Parkinson’s Disease (PD) is a truly multisystem disorder, involving to a varying degree the central and autonomic nervous systems, the immune system, and gastrointestinal tract. In addition, a number of serious non-motor symptoms are often present, including dementia, psychosis, depression, anxiety, and sleep disturbances, among others. A complex multidisciplinary approach is often required (1).

Exercise is a protective factor for PD (1), and intensification of exercise is an integral part of music therapy (MT) – the topic of this article –although music therapy covers a lot more territory than simply exercise. Music therapy has been defined “as the use of sounds and music within an evolving patient-therapist relationship to support and develop physical, mental, and social spiritual well-being.” (2)

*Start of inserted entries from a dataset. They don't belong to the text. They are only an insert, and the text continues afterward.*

(* ===== verification/AccessHistory.v ===== *)
(** * services/access_history.go

    Which clients a session has been seen from: [Store] and the timers that
    forget a key.  Keys are hexadecimal SHA-1 digests (crypto/sha1). *)

From S2P Require Import Prelude GoStrings.

(** ** crypto/sha1 *)

Definition w32 (x : N) : N := (x mod 2 ^ 32)%N.
Definition rotl (n x : N) : N := N.lor (w32 (N.shiftl x n)) (N.shiftr x (32 - n)).
Definition not32 (x : N) : N := N.lxor x (2 ^ 32 - 1).

Fixpoint str_bytes (s : string) : list N :=
  match s with "" => [] | String c s => byte c :: str_bytes s end.

Definition be_bytes (n : nat) (x : N) : list N :=
  reverse (map (λ i, (x / 256 ^ N.of_nat i) mod 256)%N (seq 0 n)).

(** The message, a one bit, zeros, and the length in bits. *)
Definition sha1_pad (m : list N) : list N :=
  let l := length m in
  m ++ [128%N] ++ replicate ((119 - l mod 64) mod 64) 0%N ++ be_bytes 8 (8 * N.of_nat l).

Definition be_word (b : list N) : N := foldl (λ a x, a * 256 + x)%N 0%N b.
Fixpoint chunks {A} (fuel n : nat) (l : list A) : list (list A) :=
  match fuel, l with
  | 0, _ | _, [] => []
  | S fuel, l => take n l :: chunks fuel n (drop n l)
  end.

(** The message schedule, latest word first. *)
Fixpoint sha1_schedule (k : nat) (ws : list N) : list N :=
  match k with
  | 0 => ws
  | S k =>
      let w i := default 0%N (ws !! i) in
      sha1_schedule k (rotl 1 (N.lxor (N.lxor (w 2) (w 7)) (N.lxor (w 13) (w 15))) :: ws)
  end.

Definition sha1_f (t : nat) (b c d : N) : N * N :=
  if t <? 20 then (N.lor (N.land b c) (N.land (not32 b) d), 0x5A827999%N)
  else if t <? 40 then (N.lxor (N.lxor b c) d, 0x6ED9EBA1%N)
  else if t <? 60 then (N.lor (N.lor (N.land b c) (N.land b d)) (N.land c d), 0x8F1BBCDC%N)
  else (N.lxor (N.lxor b c) d, 0xCA62C1D6%N).

Definition sha1_block (h : N * N * N * N * N) (block : list N) : N * N * N * N * N :=
  let ws := reverse (sha1_schedule 64 (reverse (map be_word (chunks 16 4 block)))) in
  let step '(t, (a, b, c, d, e)) w :=
    let '(f, k) := sha1_f t b c d in
    (S t, (w32 (rotl 5 a + f + e + w + k), a, rotl 30 b, c, d)) in
  let '(_, (a, b, c, d, e)) := foldl step (0, h) ws in
  let '(h0, h1, h2, h3, h4) := h in
  (w32 (h0 + a), w32 (h1 + b), w32 (h2 + c), w32 (h3 + d), w32 (h4 + e)).

Definition hex_byte (b : N) : string :=
  let d n := ascii_of_N (if (n <? 10)%N then 48 + n else 87 + n) in
  String (d (b / 16)%N) (String (d (b mod 16)%N) "").

(** [fmt.Sprintf("%x", sha1.Sum([]byte(s)))] *)
Definition sha1_hex (s : string) : string :=
  let m := sha1_pad (str_bytes s) in
  let '(h0, h1, h2, h3, h4) :=
    foldl sha1_block (0x67452301, 0xEFCDAB89, 0x98BADCFE, 0x10325476, 0xC3D2E1F0)%N
      (chunks (length m) 64 m) in
  concat_str (map hex_byte ([h0; h1; h2; h3; h4] ≫= be_bytes 4)).

Example sha1_vectors :
  map sha1_hex [""; "abc"; "abcdbcdecdefdefgefghfghighijhijkijkljklmklmnlmnomnopnopq"] =
  ["da39a3ee5e6b4b0d3255bfef95601890afd80709"; "a9993e364706816aba3e25717850c26c9cd0d89d";
   "84983e441c3bd26ebaae4aa1f95129e5e54670f1"].
Proof. by vm_compute. Qed.

(** ** The history *)

(** [timers] are the goroutines that will delete a key. *)
Record AccessHistory := mkHistory {
  ah_m : gmap string (list string);
  limit : nat;
  timers : list string
}.

Definition accessHistoryLimit : nat := 5.
Definition NewAccessHistory : AccessHistory := mkHistory ∅ accessHistoryLimit [].

(** The clients of a key, with a new entry and its timer when there is none. *)
Definition ensure (s : AccessHistory) (okey : string) : AccessHistory :=
  match ah_m s !! okey with
  | Some _ => s
  | None => mkHistory (<[okey := []]> (ah_m s)) (limit s) (okey :: timers s)
  end.

Definition Store (oip oua nip nua : string) (s : AccessHistory) : (bool * Z) * AccessHistory :=
  let okey := sha1_hex (oip +:+ oua) in
  let nkey := sha1_hex (nip +:+ nua) in
  let s := ensure s okey in
  let l := default [] (ah_m s !! okey) in
  if decide (nkey ∈ l) then ((true, Z.of_nat (limit s) - Z.of_nat (length l))%Z, s)
  else if limit s <=? length l then ((false, 0%Z), s)
  else let l := l ++ [nkey] in
       ((true, Z.of_nat (limit s) - Z.of_nat (length l))%Z,
        mkHistory (<[okey := l]> (ah_m s)) (limit s) (timers s)).

(** The [i]th timer fires. *)
Definition expire (i : nat) (s : AccessHistory) : AccessHistory :=
  match timers s !! i with
  | Some k => mkHistory (delete k (ah_m s)) (limit s) (delete i (timers s))
  | None => s
  end.

Inductive ah_step : AccessHistory → AccessHistory → Prop :=
  | ah_store oip oua nip nua s : ah_step s (Store oip oua nip nua s).2
  | ah_expire i s : ah_step s (expire i s).

(** ** Its invariant *)

Record ah_inv (s : AccessHistory) : Prop := mkAhInv {
  ai_lists k l : ah_m s !! k = Some l → NoDup l ∧ (length l ≤ limit s)%nat;
  ai_timers : NoDup (timers s);
  ai_timed k : is_Some (ah_m s !! k) ↔ k ∈ timers s
}.

Lemma ensure_inv s k : ah_inv s → ah_inv (ensure s k).
Proof.
  intros [Hl Ht Hk]. unfold ensure. destruct (ah_m s !! k) as [l|] eqn:E; [by split|].
  split; simpl.
  - intros k' l. rewrite lookup_insert. case_decide; [|by apply Hl].
    intros [= <-]. split; [constructor|simpl; lia].
  - constructor; [|done]. rewrite <-Hk, E. by intros [? ?].
  - intros k'. rewrite lookup_insert, elem_of_cons, <-Hk. case_decide as D.
    { subst. split; [by left|by eexists]. }
    split; [by right|]. intros [->|?]; [done|done].
Qed.

Lemma Store_inv oip oua nip nua s : ah_inv s → ah_inv (Store oip oua nip nua s).2.
Proof.
  intros Hs. unfold Store. set (okey := sha1_hex (oip +:+ oua)). set (nkey := sha1_hex (nip +:+ nua)).
  pose proof (ensure_inv s okey Hs) as Hi. set (s' := ensure s okey) in *.
  pose proof Hi as [Hl Ht Hk]. case_decide as Hin; [done|].
  destruct (Nat.leb_spec (limit s') (length (default [] (ah_m s' !! okey)))) as [|Hlt]; [done|].
  split; simpl; [|done|].
  - intros k l. rewrite lookup_insert. case_decide; [|by apply Hl]. intros [= <-].
    destruct (ah_m s' !! okey) as [l|] eqn:E; simpl in *.
    + destruct (Hl _ _ E) as [Hn _]. rewrite length_app. simpl. split; [|lia].
      apply NoDup_app. split; [done|]. split; [|by apply NoDup_singleton]. set_solver.
    + split; [by apply NoDup_singleton|lia].
  - intros k. rewrite lookup_insert, <-Hk. case_decide as E; [|done]. subst k.
    split; [intros _|by eexists]. unfold s', ensure. destruct (ah_m s !! okey) eqn:E; [by rewrite E|].
    simpl. by rewrite lookup_insert_eq.
Qed.

Lemma expire_inv i s : ah_inv s → ah_inv (expire i s).
Proof.
  intros Hs. unfold expire. destruct (timers s !! i) as [k|] eqn:E; [|done].
  destruct Hs as [Hl Ht Hk]. pose proof (delete_Permutation _ _ _ E) as Hp.
  rewrite Hp in Ht. apply NoDup_cons in Ht as [Hnk Hnd].
  split; simpl; [| done |].
  - intros k' l. rewrite lookup_delete. case_decide; [done|]. apply Hl.
  - intros k'. specialize (Hk k'). rewrite Hp, elem_of_cons in Hk. rewrite lookup_delete.
    case_decide as D; [subst; split; [by intros [? ?]|done]|]. naive_solver.
Qed.

Definition ah_reachable (s : AccessHistory) : Prop := rtc ah_step NewAccessHistory s.

Lemma ah_reach_inv s : ah_reachable s → ah_inv s.
Proof.
  assert (∀ a b, rtc ah_step a b → ah_inv a → ah_inv b) as Hr.
  { induction 1 as [|a b c [] _ IH]; [done| |]; intros Ha; apply IH; [by apply Store_inv|by apply expire_inv]. }
  intros Hs. apply (Hr _ _ Hs). split; simpl; [done|by constructor|].
  intros k. split; [by intros [? ?]|by intros ?%not_elem_of_nil].
Qed.

(** The access history.  At every moment an entry lists at most five
    different clients and has exactly one timer, so it will be forgotten; and
    [Store] admits a client exactly when it is listed already or a place is
    left, lists it then, and answers the number of places left. *)
Theorem access_history_spec s oip oua nip nua :
  ah_reachable s →
  (∀ k l, ah_m s !! k = Some l → NoDup l ∧ (length l ≤ 5)%nat) ∧
  NoDup (timers s) ∧ (∀ k, is_Some (ah_m s !! k) ↔ k ∈ timers s) ∧
  let okey := sha1_hex (oip +:+ oua) in
  let nkey := sha1_hex (nip +:+ nua) in
  let seen := default [] (ah_m s !! okey) in
  let '((ok, left_), s') := Store oip oua nip nua s in
  (ok = true ↔ nkey ∈ seen ∨ (length seen < 5)%nat) ∧
  (if ok then nkey ∈ default [] (ah_m s' !! okey) ∧
     left_ = (5 - Z.of_nat (length (default [] (ah_m s' !! okey))))%Z ∧ (0 ≤ left_)%Z
   else left_ = 0%Z ∧ ah_m s' = ah_m s).
Proof.
  intros Hs. pose proof (ah_reach_inv _ Hs) as Hi.
  assert (limit s = 5) as Hlim.
  { clear Hi. assert (∀ a b, rtc ah_step a b → limit a = 5 → limit b = 5) as Hr; [|by apply (Hr _ _ Hs)].
    induction 1 as [|a b c [] _ IH]; [done| |]; intros Ha; apply IH.
    - unfold Store, ensure. by repeat case_match.
    - unfold expire. by case_match. }
  destruct Hi as [Hl Ht Hk]. rewrite Hlim in Hl. split; [done|]. split; [done|]. split; [done|].
  unfold Store in *. set (okey := sha1_hex (oip +:+ oua)) in *. set (nkey := sha1_hex (nip +:+ nua)) in *. cbv zeta in *.
  assert (limit (ensure s okey) = 5) as Hlim' by (unfold ensure; by destruct (ah_m s !! okey)).
  assert (default [] (ah_m (ensure s okey) !! okey) = default [] (ah_m s !! okey)) as Hseen.
  { unfold ensure. destruct (ah_m s !! okey) eqn:E; [by rewrite E|]. simpl. by rewrite lookup_insert_eq. }
  rewrite Hseen, Hlim' in *. set (seen := default [] (ah_m s !! okey)) in *.
  assert (length seen ≤ 5)%nat as Hlen.
  { subst seen. destruct (ah_m s !! okey) eqn:E; simpl; [by eapply Hl|lia]. }
  case_decide as Hin.
  - rewrite Hseen. split; [by split; [left|]|]. split; [done|]. split; [done|lia].
  - destruct (Nat.leb_spec 5 (length seen)) as [Hf|Hf].
    + split; [split; [done|intros [?|?]; [done|lia]]|]. split; [done|].
      unfold ensure. destruct (ah_m s !! okey) eqn:E; [done|]. subst seen. simpl in Hf. lia.
    + simpl. rewrite lookup_insert_eq. simpl. rewrite length_app. simpl.
      split; [split; [by right|done]|]. split; [set_solver|]. split; [done|lia].
Qed.

Definition demo_history : AccessHistory :=
  foldl (λ s ua, (Store "1.2.3.4" "UA" "1.2.3.4" ua s).2) NewAccessHistory ["a"; "b"; "c"; "d"; "e"].

Example access_history_spec_witness :
  (Store "1.2.3.4" "UA" "1.2.3.4" "f" demo_history).1 = (false, 0%Z) ∧
  (Store "1.2.3.4" "UA" "1.2.3.4" "b" demo_history).1 = (true, 0%Z) ∧
  length (timers demo_history) = 1 ∧ NoDup (timers demo_history).
Proof.
  split; [by vm_compute|]. split; [by vm_compute|]. split; [by vm_compute|].
  assert (ah_reachable demo_history) as Hr.
  { unfold demo_history. cbn [foldl]. repeat (eapply rtc_r; [|apply ah_store]). apply rtc_refl. }
  exact (proj1 (proj2 (access_history_spec demo_history "1.2.3.4" "UA" "1.2.3.4" "f" Hr))).
Defined.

In light of the multifaceted nature of PD, MT programs vary considerably in design and purpose, with emphasis on diverse approaches such as listening, rhythm, rhythmic auditory stimulation (RAS), singing, and other interventions. Importantly, MT plays a powerful and well-documented non-pharmaceutical role in the management of PD. (2)

Exercise therapy alone has been increasingly applied in PD rehabilitation, and it is reported to significantly improve non-motor symptoms such as anxiety, fatigue, and depression, as well as quality of life. Since external cues during exercise further improve gait and motor function in PD, (3) you know where I’m going with this: Music perfectly fulfills the role for external cueing. Its effects are related to timing of auditory stimuli and an activation of pleasure induced by activation of the limbic system and consequent dopamine release (4). This may in part be due to remodeling of fronto-centroparietal/temporal connectivity, which could counter the loss of automatic and rhythmic movements in PD. Cueing that is specifically tailored to individual patients further amplifies the therapy (3).

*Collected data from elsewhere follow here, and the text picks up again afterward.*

(** * The IMAP command-line parser of imapserver/parse.go

    A shallow embedding of the parser (cursor primitives, lexical tokens,
    sequence sets, fetch attributes, dates, literals, tagged extensions)
    and the properties its specification states about it.

    Conventions.
    - A Go [string] is a [string] of 8-bit [ascii] bytes; byte and rune
      values are read as [Z].
    - Offsets and lengths (Go [int], never negative here) are [nat].
    - [uint32]/[int64] results are [Z], with the range checks of [strconv]
      written out.
    - A panic is an explicit result; the parser is threaded as state. *)

From Stdlib Require Import ZArith List String Ascii Bool Lia DecimalString.
Import ListNotations.

Local Open Scope string_scope.
Local Open Scope bool_scope.

(** ** Go strings *)

Module GoString.

(** The numeric value of a byte. *)
Definition byte (c : ascii) : Z := Z.of_N (N_of_ascii c).

(** The byte with a given value, wrapping modulo 256 as [uint8] does. *)
Definition of_byte (z : Z) : ascii := ascii_of_N (Z.to_N (z mod 256)).

Definition len (s : string) : nat := String.length s.

(** [s[n:]] *)
Fixpoint from (n : nat) (s : string) : string :=
  match n, s with
  | O, _ => s
  | S n', String _ t => from n' t
  | S _, EmptyString => EmptyString
  end.

(** [s[:n]] *)
Fixpoint upto (n : nat) (s : string) : string :=
  match n, s with
  | O, _ => EmptyString
  | S n', String c t => String c (upto n' t)
  | S _, EmptyString => EmptyString
  end.

(** [s[i:j]] *)
Definition slice (s : string) (i j : nat) : string := upto (j - i) (from i s).

(** [s[i]], [None] when the index is out of range. *)
Definition index (s : string) (i : nat) : option ascii := String.get i s.

(** [strings.HasPrefix(s, prefix)] *)
Fixpoint HasPrefix (s prefix : string) {struct prefix} : bool :=
  match prefix, s with
  | EmptyString, _ => true
  | String c p', String d s' => Ascii.eqb c d && HasPrefix s' p'
  | String _ _, EmptyString => false
  end.

(** [strings.HasSuffix(s, suffix)] *)
Definition HasSuffix (s suffix : string) : bool :=
  (len suffix <=? len s)%nat && String.eqb (from (len s - len suffix) s) suffix.

(** [strings.TrimSuffix(s, suffix)] *)
Definition TrimSuffix (s suffix : string) : string :=
  if HasSuffix s suffix then upto (len s - len suffix) s else s.

Fixpoint map_bytes (f : ascii -> ascii) (s : string) : string :=
  match s with
  | EmptyString => EmptyString
  | String c t => String (f c) (map_bytes f t)
  end.

(** [strings.ToLower] on its ASCII path: [A]..[Z] are moved to [a]..[z] and
    every other byte is kept.  On input with bytes above 0x7f Go maps whole
    runes through [unicode.ToLower]; the parser only compares the result with
    ASCII literals, [xflag] passes ASCII only, and no three-byte input with a
    byte above 0x7f lowers to a month name, so the comparisons agree. *)
Definition lower_byte (c : ascii) : ascii :=
  if (65 <=? byte c)%Z && (byte c <=? 90)%Z then of_byte (byte c + 32) else c.

Definition ToLower (s : string) : string := map_bytes lower_byte s.

(** The one-byte strings that cannot be written as plain literals. *)
Definition DQUOTE : string := String "034"%char EmptyString.
Definition BACKSLASH : string := String "092"%char EmptyString.

End GoString.

(** ** UTF-8, as [range] over a string and [string(rune)] see it *)

Module Utf8.
Import GoString.
Local Open Scope Z_scope.

Definition RuneError : Z := 0xFFFD.

Definition between (lo x hi : Z) : bool := (lo <=? x) && (x <=? hi).

(** [utf8.DecodeRuneInString]: the first code point of a non-empty string and
    its width; an invalid or truncated sequence is [RuneError] of width 1. *)
Definition DecodeRuneInString (s : string) : Z * nat :=
  match s with
  | EmptyString => (RuneError, 0%nat)
  | String c0 t =>
    let b0 := byte c0 in
    if b0 <? 0x80 then (b0, 1%nat)
    else if between 0xC2 b0 0xDF then
      match t with
      | String c1 _ =>
        let b1 := byte c1 in
        if between 0x80 b1 0xBF
        then ((b0 - 0xC0) * 64 + (b1 - 0x80), 2%nat)
        else (RuneError, 1%nat)
      | _ => (RuneError, 1%nat)
      end
    else if between 0xE0 b0 0xEF then
      match t with
      | String c1 (String c2 _) =>
        let b1 := byte c1 in
        let b2 := byte c2 in
        let lo := if b0 =? 0xE0 then 0xA0 else 0x80 in
        let hi := if b0 =? 0xED then 0x9F else 0xBF in
        if between lo b1 hi && between 0x80 b2 0xBF
        then (((b0 - 0xE0) * 64 + (b1 - 0x80)) * 64 + (b2 - 0x80), 3%nat)
        else (RuneError, 1%nat)
      | _ => (RuneError, 1%nat)
      end
    else if between 0xF0 b0 0xF4 then
      match t with
      | String c1 (String c2 (String c3 _)) =>
        let b1 := byte c1 in
        let b2 := byte c2 in
        let b3 := byte c3 in
        let lo := if b0 =? 0xF0 then 0x90 else 0x80 in
        let hi := if b0 =? 0xF4 then 0x8F else 0xBF in
        if between lo b1 hi && between 0x80 b2 0xBF && between 0x80 b3 0xBF
        then ((((b0 - 0xF0) * 64 + (b1 - 0x80)) * 64 + (b2 - 0x80)) * 64
              + (b3 - 0x80), 4%nat)
        else (RuneError, 1%nat)
      | _ => (RuneError, 1%nat)
      end
    else (RuneError, 1%nat)
  end.

(** [for i, c := range s]: the pairs (byte index, rune) in iteration order.
    [pending] counts the continuation bytes of the rune just produced. *)
Fixpoint range_from (pending i : nat) (s : string) : list (nat * Z) :=
  match s with
  | EmptyString => []
  | String _ t =>
    match pending with
    | S k => range_from k (S i) t
    | O =>
      let (r, w) := DecodeRuneInString s in
      (i, r) :: range_from (Nat.pred w) (S i) t
    end
  end.

Definition range (s : string) : list (nat * Z) := range_from 0 0 s.

(** [string(r)] for a rune [r]: its UTF-8 encoding, the encoding of
    [RuneError] for surrogates and values out of range. *)
Definition string_of_rune (r : Z) : string :=
  let r := if (r <? 0) || (0x10FFFF <? r) || between 0xD800 r 0xDFFF
           then RuneError else r in
  if r <? 0x80 then String (of_byte r) EmptyString
  else if r <? 0x800 then
    String (of_byte (0xC0 + r / 64))
      (String (of_byte (0x80 + r mod 64)) EmptyString)
  else if r <? 0x10000 then
    String (of_byte (0xE0 + r / 4096))
      (String (of_byte (0x80 + (r / 64) mod 64))
         (String (of_byte (0x80 + r mod 64)) EmptyString))
  else
    String (of_byte (0xF0 + r / 262144))
      (String (of_byte (0x80 + (r / 4096) mod 64))
         (String (of_byte (0x80 + (r / 64) mod 64))
            (String (of_byte (0x80 + r mod 64)) EmptyString))).

End Utf8.

(** ** strconv *)

Module Strconv.
Import GoString.
Local Open Scope Z_scope.

Inductive NumError := ErrSyntax | ErrRange.

Definition maxUint64 : Z := 2 ^ 64 - 1.

(** The digit loop of [strconv.ParseUint] in base 10 ([base = 10], so an
    underscore is a syntax error). *)
Fixpoint ParseUint_loop (maxVal : Z) (s : string) (n : Z) : Z + NumError :=
  match s with
  | EmptyString => inl n
  | String c t =>
    let d := byte c - 48 in
    if (d <? 0) || (9 <? d) then inr ErrSyntax
    else if maxUint64 / 10 + 1 <=? n then inr ErrRange
    else
      let n1 := n * 10 + d in
      if (maxUint64 <? n1) || (maxVal <? n1) then inr ErrRange
      else ParseUint_loop maxVal t n1
  end.

(** [strconv.ParseUint(s, 10, bitSize)] *)
Definition ParseUint (s : string) (bitSize : Z) : Z + NumError :=
  match s with
  | EmptyString => inr ErrSyntax
  | _ => ParseUint_loop (2 ^ bitSize - 1) s 0
  end.

(** [strconv.ParseInt(s, 10, bitSize)] *)
Definition ParseInt (s : string) (bitSize : Z) : Z + NumError :=
  match s with
  | EmptyString => inr ErrSyntax
  | String c t =>
    let neg := byte c =? 45 in
    let s' := if (byte c =? 43) || (byte c =? 45) then t else s in
    match ParseUint s' bitSize with
    | inr ErrSyntax => inr ErrSyntax
    | r =>
      let cutoff := 2 ^ (bitSize - 1) in
      match r with
      | inr _ => inr ErrRange
      | inl un =>
        if negb neg && (cutoff <=? un) then inr ErrRange
        else if neg && (cutoff <? un) then inr ErrRange
        else inl (if neg then - un else un)
      end
    end
  end.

Because well-designed MT has generally positive effects on the emotion and reward systems, therapy is almost universally enjoyed by the patient. It therefore encourages patients to actively take part in their treatment of PD. Improved balance and mobility are documented for at least the first and second years of music-cued dance training, pointing to long-term beneficial effects (4). Therapy that is so acceptable is particularly important for long-term compliance, since the effects are not maintained if therapy ends, and losses in cognition and muscle strength occur as well (5).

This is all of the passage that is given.